Atmospheric study by the late avant-garde writer Mathews (My Life in the CIA, 2005, etc.), the first American member of the French Oulipo cooperative.
A seaside village, its inhabitants a mix of the moneyed, the intellectual, and the seafaring working class. The first to appear in Mathews’ slender tale are Berenice Tinker and Andreas Boeyens, who trade arch quips and aperçus (“Do you not drink sourpuss martinis to ‘mortify a taste for vintages’?”). A few sentences in, Berenice allows that she’s seen John that day, John being one of the Beatles-named twins, the other Paul, who have turned up in town and are setting tongues to wagging: they live on opposite sides of the village, and though they share a taste for pale ale and black cigars, they have not much else in common, from their modes of dress to their religious leanings and lines of work, one mercantile, the other blue-collar. Tellingly, our narrator tells us, “They were in fact never seen together and apparently avoided all commerce with one another.” It does not occur to some of the villagers to wonder why this should be so until late in the game, though others remark from the start that there’s something just a little bit off in the twins’ relationship: “I find their behavior more than a little upsetting,” says one well-heeled denizen, but only because the two apparently have so little to do with each other.

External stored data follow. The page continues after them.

(** What a list of fills leaves of one order. *)
Definition filled_by fs (i : Uuid) (before after : option (Order D)) : Prop :=
  match before with
  | None => after = None
  | Some o =>
    (fill_total fs i = rem_units o /\ after = None) \/
    (fill_total fs i < rem_units o /\
     exists r, after = Some (set_remaining o r) /\ units r = rem_units o - fill_total fs i)
  end.

Lemma fill_total_cons f fs i :
  fill_total (f :: fs) i = (if fill_order_id f =? i then units (fill_size f) else 0) + fill_total fs i.
Proof. unfold fill_total; simpl. by destruct (_ =? _). Qed.

Lemma fill_total_nonneg fs i : Forall good_fill fs -> 0 <= fill_total fs i.
Proof.
  induction 1 as [|f fs [_ ?] Hfs IH]; [done|]. rewrite fill_total_cons. destruct (_ =? _); lia.
Qed.

(** One fill within the remaining size is exact and removes an order it exhausts. *)
Lemma spec_fill_good m f :
  live m -> good_fill f -> (forall o, m !! fill_order_id f = Some o -> units (fill_size f) <= rem_units o) ->
  exists m', spec_fill m f = Ret m' /\ live m' /\ forall i, filled_by [f] i (m !! i) (m' !! i).
Proof.
  intros Hlive [Hdp Hpos] Hle. unfold spec_fill.
  assert (forall i, fill_total [f] i = if fill_order_id f =? i then units (fill_size f) else 0) as Htot.
  { intros i. rewrite fill_total_cons. unfold fill_total; simpl. lia. }
  assert (forall i, i <> fill_order_id f -> filled_by [f] i (m !! i) (m !! i)) as Hother.
  { intros i Hi. unfold filled_by. destruct (m !! i) as [o|] eqn:Ho; [|done]. right.
    rewrite Htot. destruct (Z.eqb_spec (fill_order_id f) i); [congruence|].
    destruct (Hlive i o Ho) as (_ & ? & _). split; [lia|]. exists (o_remaining_size o).
    split; [by destruct o|]. unfold rem_units. lia. }
  destruct (m !! fill_order_id f) as [o|] eqn:Ho.
  2: { exists m. split_and!; [done..|]. intros i. destruct (decide (i = fill_order_id f)) as [->|]; [|auto].
       by rewrite Ho. }
  destruct (Hlive _ _ Ho) as ((Hdp1 & Hb1 & Hdp2 & Hb2) & Hr & Hid). specialize (Hle o eq_refl).
  unfold fill_side, rem_units in *. unfold dec_gtb.
  destruct (dec_ltb (o_remaining_size o) (fill_size f)) eqn:E; [apply dec_ltb_spec in E; lia|]. clear E.
  destruct (dec_sub_dp8 (o_remaining_size o) (fill_size f)) as (r & -> & Hrr);
    [done..|unfold MAX_UNITS, ULP in *; lia|]; simpl.
  destruct (dec_leb r dec_zero) eqn:E; simpl; [apply dec_leb_spec in E|apply dec_leb_gt in E]; rewrite units_zero in E.
  - eexists; split_and!; [done| |].
    + intros i o' [_ Hi]%lookup_delete_Some. eauto.
    + intros i. destruct (decide (i = fill_order_id f)) as [->|].
      * rewrite Ho, lookup_delete_eq. left. rewrite Htot, Z.eqb_refl. unfold rem_units. split; [lia|done].
      * rewrite lookup_delete_ne by done. auto.
  - eexists; split_and!; [done| |].
    + intros i o' [[<- <-]|[_ Hi]]%lookup_insert_Some; [|eauto]. unfold rem_units; simpl.
      split_and!; try done. unfold bounded_order; simpl. split_and!; try done; try lia.
      unfold dp8. rewrite Hrr. by apply Z.divide_sub_r.
    + intros i. destruct (decide (i = fill_order_id f)) as [->|].
      * rewrite Ho, lookup_insert_eq. right. rewrite Htot, Z.eqb_refl. unfold rem_units.
        split; [lia|]. exists r. split; [done|lia].
      * rewrite lookup_insert_ne by done. auto.
Qed.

Well, there’s a reason for all that. Mathews’ story, with flashing hints of bedroom farce and Hitchcock-ian thriller alike, takes a few twists, sometimes digressing into interior yarns that seem to lose the thread until just the right moment; it’s a structural marvel, the product of a master at work. The novel is also perhaps the most accessible of Mathews’ later books, especially as it careens toward an end that is more reminiscent of Patricia Highsmith than Georges Perec.
A smart, beguiling work elegantly written and with just the right leavening of sex—and violence.